A long time ago, I read one of those funny little ‘Bluffer’s Guides’, this one to the English, and it contained the claim that the ubiquity of English worldwide would make the English feel cosy. For my part, I’m not sure that’s the feeling the detached, error-riddled English I encounter in Brussels provoked, often spoken in an American accent and rammed full of register-inappropriate slang; it certainly doesn’t make me feel much at home.
It is a very weird experience to interact with this language as a native speaker of the language it has been named after; you are both advantaged and also forced to simplify yourself. It’s no more comfortable when people who know I'm Anglophone abroad make a demonstrative show of wishing me ‘Good morning’, as I don’t feel ‘Good morning’ belongs to me any more, that those words have no trace of locality. I feel no identification with international English at all. If these non-native speakers did want to make me feel at home they might want to greet me with my native Nottingham’s ‘Hey up me duck’, which has happened more often than you think. The ubiquity of my language has made me retreat to the local.
When I was young, I was quite angry that Anglophone culture was so parochial and uninterested in other languages. That it was entirely acceptable for my young English compatriots just to say ‘Oh, I’m crap at languages’ and be done with it for life, which always left me thinking ‘Well, we can’t all be.’

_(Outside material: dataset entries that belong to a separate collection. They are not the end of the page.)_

(* ===== verification/CreateTable.v ===== *)
(** * CreateTable: what CREATE TABLE checks, in every catalog of the worker
    (vgi/writable_constraints.go, vgi/schema_utils.go, vgi/writable_handlers.go)

    The worker's own catalogs enforce one kind of constraint, NOT NULL on a
    top-level column: CREATE TABLE turns its definitions into canonical records
    and refuses every other kind, and what a table requires of its rows is read
    back from its records. The codec of [ConstraintRecords] is a class here, so
    that a catalog names it once. *)

From S2P Require Import Prelude Bytes Strings Unicode Strconv ArrowTypes CatalogContents.
From S2P Require Import SqlTokens SqlGrammar Columns SqlChecks ConstraintRecords.

(** Number syntax, character classes and case folding of the SQL checks, and
    the IPC stream of one row, which is read back as it was written. *)
Class RecordCodec := {
  rc_ParseFloat : string -> bool;
  rc_class : bytes -> rune_class;
  rc_fold : string -> string;
  rc_write : Row -> result string bytes;
  rc_read : bytes -> result string Row;
  rc_write_read : forall r b, rc_write r = Ok b -> rc_read b = Ok r /\ b <> [];
  rc_inside : forall r b n, rc_write r = Ok b -> n ∈ rows_inside r -> (blen n <= blen b)%Z
}.

(** ** CREATE's conflict handling *)

Inductive onConflictAction := onConflictError | onConflictReplace | onConflictIgnore.
#[global] Instance onConflictAction_dec : EqDecision onConflictAction.
Proof. solve_decision. Defined.

Definition parseOnConflict `{Unicode} (s : string) : onConflictAction :=
  if bool_decide (ToUpper s = "REPLACE") then onConflictReplace
  else if bool_decide (ToUpper s = "IGNORE") then onConflictIgnore
  else onConflictError.

Definition with_prefix {A} (p : string) (r : result string A) : result rpc_error A :=
  match r with Ok a => Ok a | Err e => Err (PlainError (p +:+ e)) end.

(** ** NOT NULL records *)

Definition notNullConstraintID (column : string) : string := "not_null:" +:+ column.

(** [strings.ReplaceAll(kind, "_", " ")] *)
Definition spaced (kind : string) : string :=
  bstr (map (fun b => if bool_decide (b = x5f) then x20 else b) (sb kind)).

Definition not_null_spec (schemaPath : path) (table column declared : string) : ConstraintRecordSpec :=
  {| SchemaPath := schemaPath; Table := table; ID := notNullConstraintID column; Kind := ConstraintNotNull;
     Columns := [[column]]; Enforcement := ConstraintEnforced; Validation := ConstraintAllRows;
     DeclaredName := declared; CheckSQL := ""; References := None |}.

Section records.
Context `{Unicode} `{RecordCodec}.

Definition makeRecord : ConstraintRecordSpec -> result string bytes :=
  ConstraintRecord rc_ParseFloat rc_class rc_fold rc_write.
Definition readRecord : bytes -> result string ConstraintRecordSpec := ReadConstraintRecord rc_read.

Definition decodeConstraintDefinition (data : bytes) : result string (string * list path * string) :=
  match readCanonicalRow rc_read data with
  | Ok (DefinitionRow d) => Ok (def_kind d, column_paths d, default "" (declared_name d))
  | Ok _ => Err "ConstraintDefinition: record does not match the canonical schema"
  | Err e => Err ("ConstraintDefinition: " +:+ e)
  end.

(** [required] is the set of required columns so far, [records] their records
    so far. *)
Fixpoint notNullLoop (schemaPath : path) (table : string) (schema : list Column) (definitions : list bytes)
    (records : list bytes) (required : gset string) : result rpc_error (list bytes * gset string) :=
  match definitions with
  | [] => Ok (records, required)
  | data :: definitions =>
      let? (kp, declared) := with_prefix "catalog_table_create: " (decodeConstraintDefinition data) in
      let '(kind, paths) := kp in
      if negb (bool_decide (kind = ConstraintNotNull))
      then Err (MethodNotImplemented ("catalog_table_create: " +:+ spaced kind +:+ " constraints are not enforced by this writable catalog; it enforces only NOT NULL on top-level columns"))
      else
      match paths with
      | [[column]] =>
          match topLevelIndex schema column with
          | None => Err (PlainError ("catalog_table_create: NOT NULL names unknown column " +:+ column))
          | Some _ =>
              if bool_decide (column ∈ required)
              then notNullLoop schemaPath table schema definitions records required
              else
              let? record := with_prefix "catalog_table_create: " (makeRecord (not_null_spec schemaPath table column declared)) in
              notNullLoop schemaPath table schema definitions (records ++ [record]) ({[column]} ∪ required)
          end
      | _ => Err (MethodNotImplemented "catalog_table_create: this writable catalog enforces NOT NULL only on top-level columns")
      end
  end.

Definition notNullRecords (schemaPath : path) (table : string) (schema : list Column) (definitions : list bytes)
    : result rpc_error (list bytes * gset string) :=
  match definitions with
  | [] => Ok ([], ∅)
  | _ :: _ =>
      if negb (bool_decide (length schemaPath = 1))
      then Err (MethodNotImplemented "catalog_table_create: NOT NULL constraints need a one-component schema path")
      else notNullLoop schemaPath table schema definitions [] ∅
  end.

(** The columns the NOT_NULL and PRIMARY_KEY records require, in order. *)
Fixpoint add_required (out : list string) (columns : list path) : list string :=
  match columns with
  | [] => out
  | [c] :: columns => add_required (if bool_decide (c ∈ out) then out else out ++ [c]) columns
  | _ :: columns => add_required out columns
  end.
Fixpoint requiredLoop (out : list string) (constraints : list bytes) : result string (list string) :=
  match constraints with
  | [] => Ok out
  | data :: constraints =>
      let? record := readRecord data in
      if bool_decide (Kind record ∈ [ConstraintNotNull; ConstraintPrimaryKey])
      then requiredLoop (add_required out (Columns record)) constraints
      else requiredLoop out constraints
  end.
Definition requiredColumns (constraints : list bytes) : result string (list string) := requiredLoop [] constraints.

(** [rebindRecords]: the records under the table's name as the client has it. *)
Definition rebound (schemaPath : path) (table : string) (s : ConstraintRecordSpec) : ConstraintRecordSpec :=
  {| SchemaPath := schemaPath; Table := table; ID := ID s; Kind := Kind s; Columns := Columns s;
     Enforcement := Enforcement s; Validation := Validation s; DeclaredName := DeclaredName s;
     CheckSQL := CheckSQL s; References := References s |}.
Definition rebindRecords (records : list bytes) (schemaPath : path) (table : string) : result string (list bytes) :=
  map_result (fun data =>
    let? spec := readRecord data in
    if bool_decide (Table spec = table) && bool_decide (SchemaPath spec = schemaPath) then Ok data
    else makeRecord (rebound schemaPath table spec)) records.
End records.

(** ** Columns a CREATE may have *)

Fixpoint visit (notNull : gset string) (field : Column) (top : bool) (depth : nat) : result rpc_error unit :=
  let 'MkColumn fname type nullable md := field in
  if (64 <? depth)%nat
  then Err (MethodNotImplemented "catalog_table_create: column nesting exceeds supported depth") else
  if top && has_key md "is_row_id" then Ok tt else
  if existsb (fun kv => logical_key (fst kv)) md
  then Err (MethodNotImplemented "catalog_table_create: logical column types require negotiation") else
  match type with
  | ExtensionType _ _ => Err (MethodNotImplemented "catalog_table_create: extension types require negotiation")
  | _ =>
      if negb nullable && (negb top || negb (bool_decide (fname ∈ notNull)))
      then Err (MethodNotImplemented ("catalog_table_create: column " +:+ fname +:+ " is non-nullable without a NOT NULL constraint definition")) else
      match type with
      | StructType children =>
          (fix all (l : list Column) : result rpc_error unit :=
             match l with
             | [] => Ok tt
             | child :: l => let? _ := visit notNull child false (S depth) in all l
             end) children
      | _ => Ok tt
      end
  end.

Definition requireUnconstrainedCreateSchema (schema : list Column) (notNull : gset string)
    : result rpc_error unit :=
  let? _ := map_result (fun field => visit notNull field true 0) schema in Ok tt.

(** The concrete codec of [RecordExample]. *)
Module CodecExample.
#[export] Instance codec : RecordCodec :=
  {| rc_ParseFloat := GrammarExample.floats; rc_class := GrammarExample.others; rc_fold := ascii_lower;
     rc_write := RecordExample.write; rc_read := RecordExample.read;
     rc_write_read := RecordExample.write_read; rc_inside := RecordExample.write_inside |}.
End CodecExample.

I made decisions to make sure that it wouldn’t be my destiny and went hard learning German and then French in my 20s and various other languages beyond. That did involve a lot of insisting people who wanted to practice English speak their native tongue with me and on a few occasions even some pretty ugly fights about that1. For all the struggles, it’s all been massively enriching and has led me to my career as an interpreter, although even that career is eroding at the edges due to the increasing dominance of English or at least what gets called it these days.